Other panel members expressed alarm that, although “voluntary” and meant for primary care physicians, the guidelines could quickly become policy throughout the country.
“I see how our state health department looks at CDC. They really take direction from CDC. CDC has a great name for good reason. They’ve done incredibly good work in many areas,” one panel member said. “And I have to say this has really diminished my respect for CDC. I have to say that this process was horrible. I’m appalled, appalled at the process CDC used to develop these in secrecy, not allowing input from the pain community and pain physicians.”
“I think we cannot for one minute be naïve enough to imagine that these will be seen as recommendations and that state medical societies, boards of healing arts, legislators, will not jump all over this,” said Myra Christopher, of the Center for Practical Bioethics.

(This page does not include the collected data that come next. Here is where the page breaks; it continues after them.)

Definition output_bytes_for (l : Line) (b : Z) : Z :=
  if (b =? NL) && oflag l TERMINAL_OFLAG_OPOST && oflag l TERMINAL_OFLAG_ONLCR then 2 else 1.
Definition can_append_output (l : Line) (bytes : list Z) : bool :=
  if negb (bool_decide (edit_echo l = [])) then false
  else
    let required := fold_left (λ total b, Z.min U64_MAX (total + output_bytes_for l b)) bytes 0 in
    required <=? saturating_sub BUFFER_CAPACITY (zlen (output l)).
(** A byte with the carriage return it gets. *)
Definition expand (l : Line) (b : Z) : list Z :=
  if output_bytes_for l b =? 2 then [CRB; b] else [b].
Definition append_output (l : Line) (b : Z) : Line :=
  set_output l (output l ++ expand l b) (edit_echo l).
Definition append_echo (l : Line) (echo : list Z) : Line := fold_left append_output echo l.

Definition append_raw_input (l : Line) (b : Z) : Line :=
  let records :=
    match last (input_records l) with
    | Some r =>
        if negb (canonical r)
        then take (length (input_records l) - 1) (input_records l) ++
             [mkInputRecord (remaining r + 1) (canonical r)]
        else input_records l ++ [mkInputRecord 1 false]
    | None => input_records l ++ [mkInputRecord 1 false]
    end in
  set_input l (input l ++ [b]) records.

Definition commit_canonical_input (l : Line) : Line :=
  let length_ := zlen (canonical_input l) in
  set_canonical_input
    (set_input l (input l ++ canonical_input l) (input_records l ++ [mkInputRecord length_ true])) [].

Definition read_input (master_open : bool) (maximum : Z) : stM Line Z (list Z) := λ l,
  match input_records l with
  | [] =>
      let polling := negb (icanon l) && (cc l TERMINAL_CC_VMIN =? 0) && (cc l TERMINAL_CC_VTIME =? 0) in
      (l, if negb master_open || polling then Ok [] else Err EAGAIN)
  | r :: records =>
      if remaining r =? 0 then (set_input l (input l) records, Ok [])
      else
        let length_ := Z.min maximum (remaining r) in
        let left_ := remaining r - length_ in
        let records :=
          if left_ =? 0 then records else mkInputRecord left_ (canonical r) :: records in
        (set_input l (drop (Z.to_nat length_) (input l)) records,
         Ok (take (Z.to_nat length_) (input l)))
  end.

Definition transformed_input_byte (l : Line) (b : Z) : option Z :=
  let b := if iflag l TERMINAL_IFLAG_ISTRIP then Z.land b 127 else b in
  if b =? CRB then
    if iflag l TERMINAL_IFLAG_IGNCR then None
    else Some (if iflag l TERMINAL_IFLAG_ICRNL then NL else b)
  else if (b =? NL) && iflag l TERMINAL_IFLAG_INLCR then Some CRB
  else Some b.

Definition should_echo (l : Line) (b : Z) : bool :=
  if (b =? NL) && negb (lflag l TERMINAL_LFLAG_ECHO) && lflag l TERMINAL_LFLAG_ECHONL then true
  else lflag l TERMINAL_LFLAG_ECHO.
(** [if self.should_echo(byte) { &[byte] } else { b"" }]. *)
Definition echo_of (l : Line) (b : Z) : list Z := if should_echo l b then [b] else [].

Definition signal_for_input (l : Line) (b : Z) : option Z :=
  if negb (lflag l TERMINAL_LFLAG_ISIG) then None
  else if is_cc l TERMINAL_CC_VINTR b then Some SIGNAL_INT
  else if is_cc l TERMINAL_CC_VQUIT b then Some SIGNAL_QUIT
  else if is_cc l TERMINAL_CC_VSUSP b then Some SIGNAL_TSTP
  else None.

Definition flush_input (l : Line) : Line :=
  set_literal_next (set_canonical_input (set_input l [] []) []) false.
Definition flush_for_signal (l : Line) : Line :=
  if lflag l TERMINAL_LFLAG_NOFLSH then l else set_output (flush_input l) [] [].

(** ** Extended editing ([pty/editing.rs]) *)

(** [refill_edit_echo]. *)
Definition refill_edit_echo (l : Line) : Line :=
  let count := Z.to_nat (Z.min (zlen (edit_echo l)) (BUFFER_CAPACITY - zlen (output l))) in
  set_output l (output l ++ take count (edit_echo l)) (drop count (edit_echo l)).
Definition queue_edit_echo (l : Line) (bytes : list Z) : Line :=
  refill_edit_echo (set_output l (output l) (edit_echo l ++ flat_map (expand l) bytes)).

(** [u8::is_ascii_whitespace]. *)
Definition is_ascii_whitespace (b : Z) : bool :=
  (b =? 32) || (b =? 9) || (b =? 10) || (b =? 12) || (b =? 13).
(** [self.canonical_input[end - 1].is_ascii_whitespace()]. *)
Definition space_before (l : Line) (end_ : nat) : bool :=
  is_ascii_whitespace (default 0 (canonical_input l !! (end_ - 1)%nat)).

(** The two loops of the word erase: the new end and the characters erased. *)
Fixpoint skip_space (l : Line) (end_ characters : nat) : nat * nat :=
  match end_ with
  | O => (O, characters)
  | S e => if space_before l end_ then skip_space l e (S characters) else (end_, characters)
  end.
Fixpoint skip_word (fuel : nat) (l : Line) (end_ characters : nat) : option (nat * nat) :=
  if bool_decide (end_ = O) || space_before l end_ then Some (end_, characters)
  else
    match fuel with
    | O => None
    | S fuel => skip_word fuel l (end_ - canonical_erase_length l end_) (S characters)
    end.
(** Every turn erases at least one byte, so the pending length is enough fuel. *)
Definition word_start (l : Line) : option (nat * nat) :=
  let '(end_, characters) := skip_space l (length (canonical_input l)) 0 in
  skip_word end_ l end_ characters.

Definition extended_edit (l : Line) (b : Z) : option (Line * result unit bool) :=
  if negb (lflag l TERMINAL_LFLAG_IEXTEN) then Some (l, Ok false)
  else
    let erase := is_cc l TERMINAL_CC_VWERASE b in
    if negb erase && negb (is_cc l TERMINAL_CC_VREPRINT b) then Some (l, Ok false)
    else if negb (bool_decide (edit_echo l = [])) then Some (l, Err tt)
    else
      let echo := lflag l TERMINAL_LFLAG_ECHO in
      if erase then
        '(end_, characters) ← word_start l;
        let l' :=
          if negb (bool_decide (characters = O)) && echo then
            if lflag l TERMINAL_LFLAG_ECHOE
            then queue_edit_echo l (flat_map (λ _, [BS; SP; BS]) (seq 0 characters))
            else queue_edit_echo l [b]
          else l in
        Some (set_canonical_input l' (take end_ (canonical_input l')), Ok true)
      else
        Some (if echo then queue_edit_echo l ([b; NL] ++ canonical_input l) else l, Ok true).

(** ** Writing *)

(** What one byte does in the loop of [write_master]: it is consumed, with a
    signal perhaps, or the loop ends and the byte is left. *)
Inductive ByteOutcome :=
  | Consumed (l : Line) (signal : option Z)
  | Left (l : Line).

(** The quoted byte of literal-next. *)
Definition literal_byte (canonical_mode : bool) (l : Line) (source : Z) : ByteOutcome :=
  if canonical_mode && canonical_data_full l then Consumed (set_literal_next l false) None
  else
    let b := if iflag l TERMINAL_IFLAG_ISTRIP then Z.land source 127 else source in
    let echo := echo_of l b in
    if negb (has_input_capacity l) || negb (can_append_output l echo) then Left l
    else
      Consumed (set_literal_next
                  (append_echo (set_canonical_input l (canonical_input l ++ [b])) echo) false) None.

(** The flow-control characters. *)
Definition flow_byte (l : Line) (b : Z) : option Line :=
  let stop := cc l TERMINAL_CC_VSTOP in
  let start := cc l TERMINAL_CC_VSTART in
  if negb (stop =? 0) && (b =? stop) then
    Some (set_stopped l (if stop =? start then negb (output_stopped l) else true)
            (output_manually_stopped l))
  else if negb (start =? 0) && (b =? start) then
    Some (set_stopped l false (output_manually_stopped l))
  else None.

"This is a ridiculous recommendation from my perspective. Very low quality of evidence, yet a strong recommendation. How do you possibly do that?” asked Richard Ricciardi, PhD, of the Agency for Healthcare Research and Quality.
“I would be remiss and I’m certain so would many of my government colleagues if I didn’t go back to my director and say there’s a report coming out of the CDC that has very low quality of evidence and there’s a strong recommendation. That’s an embarrassment to the government.”
The CDC’s own briefing papers make clear that the agency’s ultimate goal is for the guidelines to be widely adopted.
“Efforts are required to disseminate the guideline and achieve widespread adoption and implementation of the recommendations in clinical settings,” the agency says in documents obtained by Pain News Network. “CDC is dedicated to translating this guideline into user-friendly materials for distribution and use by health systems, medical professional societies, insurers, public health departments, health information technology developers, and providers, and engaging in dissemination efforts.”
Even though the guidelines may be several months away from being finalized, Congress last week passed and President Obama signed into law a federal spending bill that requires the Veterans Administration to adopt the CDC’s guidelines as official policy when VA doctors treat veterans suffering from chronic pain.